Théo Mercier — Galerie Mor Charpentier, Paris
Striking in its conceptual precision and serene in its beauty, Théo Mercier’s new exhibition at Galerie Mor Charpentier immediately captivates through its visual power and symbolic intensity.
Presented frontally, the display levels out temporalities and geographies, bringing together a gallery of antique portraits drawn from diverse cultural traditions and eras, all bound by the same invisible trace: the slow and obstinate passage of snails that populate—if not colonize—them in turn. These gastropods, made from real shells combined with 3D-printed bodies, crawl across faces, pedestals, and even along the walls of the space, weaving each visage and each form into a shared dynamic that strangely unites them, frozen as they are by history and by their involuntary displacement.
With the air of a sculptural theater, the installation—while immediately accessible—blurs the boundaries between museographic display and clinical observation, feeding a fertile ambiguity between conservation and contamination… between stillness and life. A new fragility emerges: once fixed in their sacrality, the statues now reveal an involuntary emotion, an affecting stoicism under the trial of the snail’s kiss. The exhibition title, I Swallow Your Tears, further suggests an intimate and emotional dimension, where the faces appear literally inhabited by a mute sadness, while each individual work carries the more generic title of Snail Machine.

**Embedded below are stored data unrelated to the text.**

(** * bukuserver/forms.py: form schemas and the API tag-processing step

  A shallow embedding of [bukuserver/forms.py] together with the part of
  the WTForms machinery it drives ([Form.process], [Form.validate],
  [FieldList], [DataRequired], [InputRequired]), followed by the
  properties of the tag validator, of the declared form schemas and of
  the two [process_data] methods.

  Conventions.
  - A Python [str] is a [string]; its characters are the code points
    below 256.  JSON-like values are [Py.value]; non-integer numbers are
    not represented.
  - A call either returns or raises: [Py.outcome], with stdpp's monadic
    notation [x ← m; k].
  - The mapping handed to [process_data] is a [gmap string Py.value].
  - A form class is the list of its field declarations in field order; a
    form object ([Forms.Self]) carries its class, its bound fields and
    the attributes the methods assign.
  - [buku.DELIM] and [buku.parse_tags] are parameters of the embedding;
    [Buku] gives the instances the spec describes. *)

From Stdlib Require Import String Ascii ZArith Lia.
From stdpp Require Import base option list gmap strings.

Open Scope string_scope.
Open Scope list_scope.

(** ** Python values and the string operations the module uses *)

Module Py.

#[warnings="-register-all"] Inductive value : Type :=
| PyNone
| PyBool (b : bool)
| PyInt (z : Z)
| PyStr (s : string)
| PyList (items : list value)
| PyDict (items : list (string * value)).

Inductive exn : Type :=
| TypeError
| AttributeError.

(** The result of a call: a returned value or a raised exception. *)
Inductive outcome (A : Type) : Type :=
| Return (a : A)
| Raise (e : exn).
Arguments Return {A} a.
Arguments Raise {A} e.

#[global] Instance outcome_ret : MRet outcome := fun _ a => Return a.

#[global] Instance outcome_bind : MBind outcome := fun _ _ k m =>
  match m with
  | Return a => k a
  | Raise e => Raise e
  end.

(** [bool(v)] *)
Definition truthy (v : value) : bool :=
  match v with
  | PyNone => false
  | PyBool b => b
  | PyInt z => negb (z =? 0)%Z
  | PyStr s => negb (String.eqb s "")
  | PyList items => negb (Nat.eqb (length items) 0)
  | PyDict items => negb (Nat.eqb (length items) 0)
  end.

(** [isinstance(v, str)] and [isinstance(v, list)] *)
Definition is_str (v : value) : bool :=
  match v with PyStr _ => true | _ => false end.

Definition is_list (v : value) : bool :=
  match v with PyList _ => true | _ => false end.

(** [v is None] *)
Definition is_none (v : value) : bool :=
  match v with PyNone => true | _ => false end.

(** [d.get(key)] on the top-level mapping: the entry, or [None]. *)
Definition get (d : gmap string value) (key : string) : value :=
  default PyNone (d !! key).

(** [sub in s] on strings: [sub] occurs in [s] as a substring. *)
Fixpoint str_in (sub s : string) : bool :=
  String.prefix sub s ||
  match s with
  | EmptyString => false
  | String _ s' => str_in sub s'
  end.

(** [c.isspace()] for a code point below 256. *)
Definition isspace (c : ascii) : bool :=
  let n := nat_of_ascii c in
  (Nat.leb 9 n && Nat.leb n 13) || (Nat.leb 28 n && Nat.leb n 32)
  || Nat.eqb n 133 || Nat.eqb n 160.

Fixpoint lstrip (s : string) : string :=
  match s with
  | EmptyString => EmptyString
  | String c s' => if isspace c then lstrip s' else s
  end.

(** [s.strip()] *)
Definition strip (s : string) : string :=
  String.rev (lstrip (String.rev (lstrip s))).

(** The one-character strings of [s], as iterating a [str] yields them. *)
Fixpoint chars (s : string) : list string :=
  match s with
  | EmptyString => []
  | String c s' => String c EmptyString :: chars s'
  end.

(** [iter(v)]: the items a [for] loop over [v] visits. *)
Definition iter (v : value) : outcome (list value) :=
  match v with
  | PyList items => Return items
  | PyStr s => Return (PyStr <$> chars s)
  | PyDict items => Return ((fun kv => PyStr (fst kv)) <$> items)
  | PyNone | PyBool _ | PyInt _ => Raise TypeError
  end.

(** The items of an iterable as strings; [str.join] raises [TypeError]
    on the first item that is not a [str]. *)
Fixpoint strings_of (items : list value) : outcome (list string) :=
  match items with
  | [] => Return []
  | PyStr s :: rest => ss ← strings_of rest; Return (s :: ss)
  | _ :: _ => Raise TypeError
  end.

(** [sep.join(v)] *)
Definition join (sep : string) (v : value) : outcome string :=
  items ← iter v;
  ss ← strings_of items;
  Return (String.concat sep ss).

End Py.


(** ** The WTForms machinery driven by the module

    Only the path [process_data] takes is modelled: [Form.process] is
    called with [data=...] and without form data, so every field takes its
    value from the mapping (or its default) and [raw_data] is [None].
    Messages are the untranslated ones.  The CSRF token field that
    [FlaskForm] adds to the browser forms is not a declared field and is
    left out; the API forms switch it off. *)

Module WTForms.

(** The state of a bound, non-list field. *)
Record Field : Type := mkField {
  data : Py.value;
  raw_data : option (list string);
  process_errors : list string;
  errors : list string
}.

(** What a validator may raise. *)
Inductive raised : Type :=
| ValidationError (msg : string)
| StopValidation (msg : string).

(** A validator is called on the field; it may change the field's error
    list and may raise.  The [form] argument, which no validator of this
    module reads, is left out. *)
Definition validator : Type := Field -> Field * option raised.

Definition set_errors (field : Field) (errs : list string) : Field :=
  mkField (data field) (raw_data field) (process_errors field) errs.

Definition required_message : string := "This field is required.".

(** The test of [DataRequired]: [data] is truthy and, if it is a string,
    not blank. *)
Definition has_data (v : Py.value) : bool :=
  Py.truthy v
  && (negb (Py.is_str v)
      || match v with
         | Py.PyStr s => Py.truthy (Py.PyStr (Py.strip s))
         | _ => false
         end).

(** [DataRequired.__call__] *)
Definition DataRequired : validator := fun field =>
  if has_data (data field) then (field, None)
  else (set_errors field [], Some (StopValidation required_message)).

(** [InputRequired.__call__]: passes when [field.raw_data] is non-empty and
    its first item is truthy. *)
Definition InputRequired : validator := fun field =>
  match raw_data field with
  | Some (first :: _) =>
      if Py.truthy (Py.PyStr first) then (field, None)
      else (set_errors field [], Some (StopValidation required_message))
  | Some [] | None =>
      (set_errors field [], Some (StopValidation required_message))
  end.

Inductive FieldType : Type :=
| StringField
| TextAreaField
| HiddenField
| BooleanField.

(** An unbound field: the arguments a field class was called with.
    [label] is the positional label, [name] the [name=] override of the
    HTML field name.  The help texts ([description=]) are not kept. *)
Record UnboundField : Type := mkUnbound {
  ftype : FieldType;
  label : option string;
  name : option string;
  validators : list validator;
  filters : list (Py.value -> Py.value);
  default_ : Py.value
}.

(** A class attribute of a form: a plain field, or a [FieldList] of an
    unbound field with its [min_entries]. *)
Inductive Declared : Type :=
| Plain (u : UnboundField)
| FieldList (u : UnboundField) (min_entries : nat).

Inductive BoundField : Type :=
| Bound (u : UnboundField) (field : Field)
| BoundList (u : UnboundField) (entries : list Field)
    (list_errors : list (list string)).

(** [Field.process_data]: [BooleanField] stores [bool(value)], the other
    field types store the value as it is. *)
Definition Field_process_data (t : FieldType) (value : Py.value) : Py.value :=
  match t with
  | BooleanField => Py.PyBool (Py.truthy value)
  | StringField | TextAreaField | HiddenField => value
  end.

An ultimate paradox turns the intrusion of the animal into a gesture of care, as much as a natural retribution for the regrets of the past. The exhibition thus opens itself to interpretation without ever relinquishing its reflexive depth. It compels us to reconsider the permanence of artworks, their power of incarnation, and the cost of their existence—what the shaping of imagination through creation may have withdrawn from the world as much as what it has given back.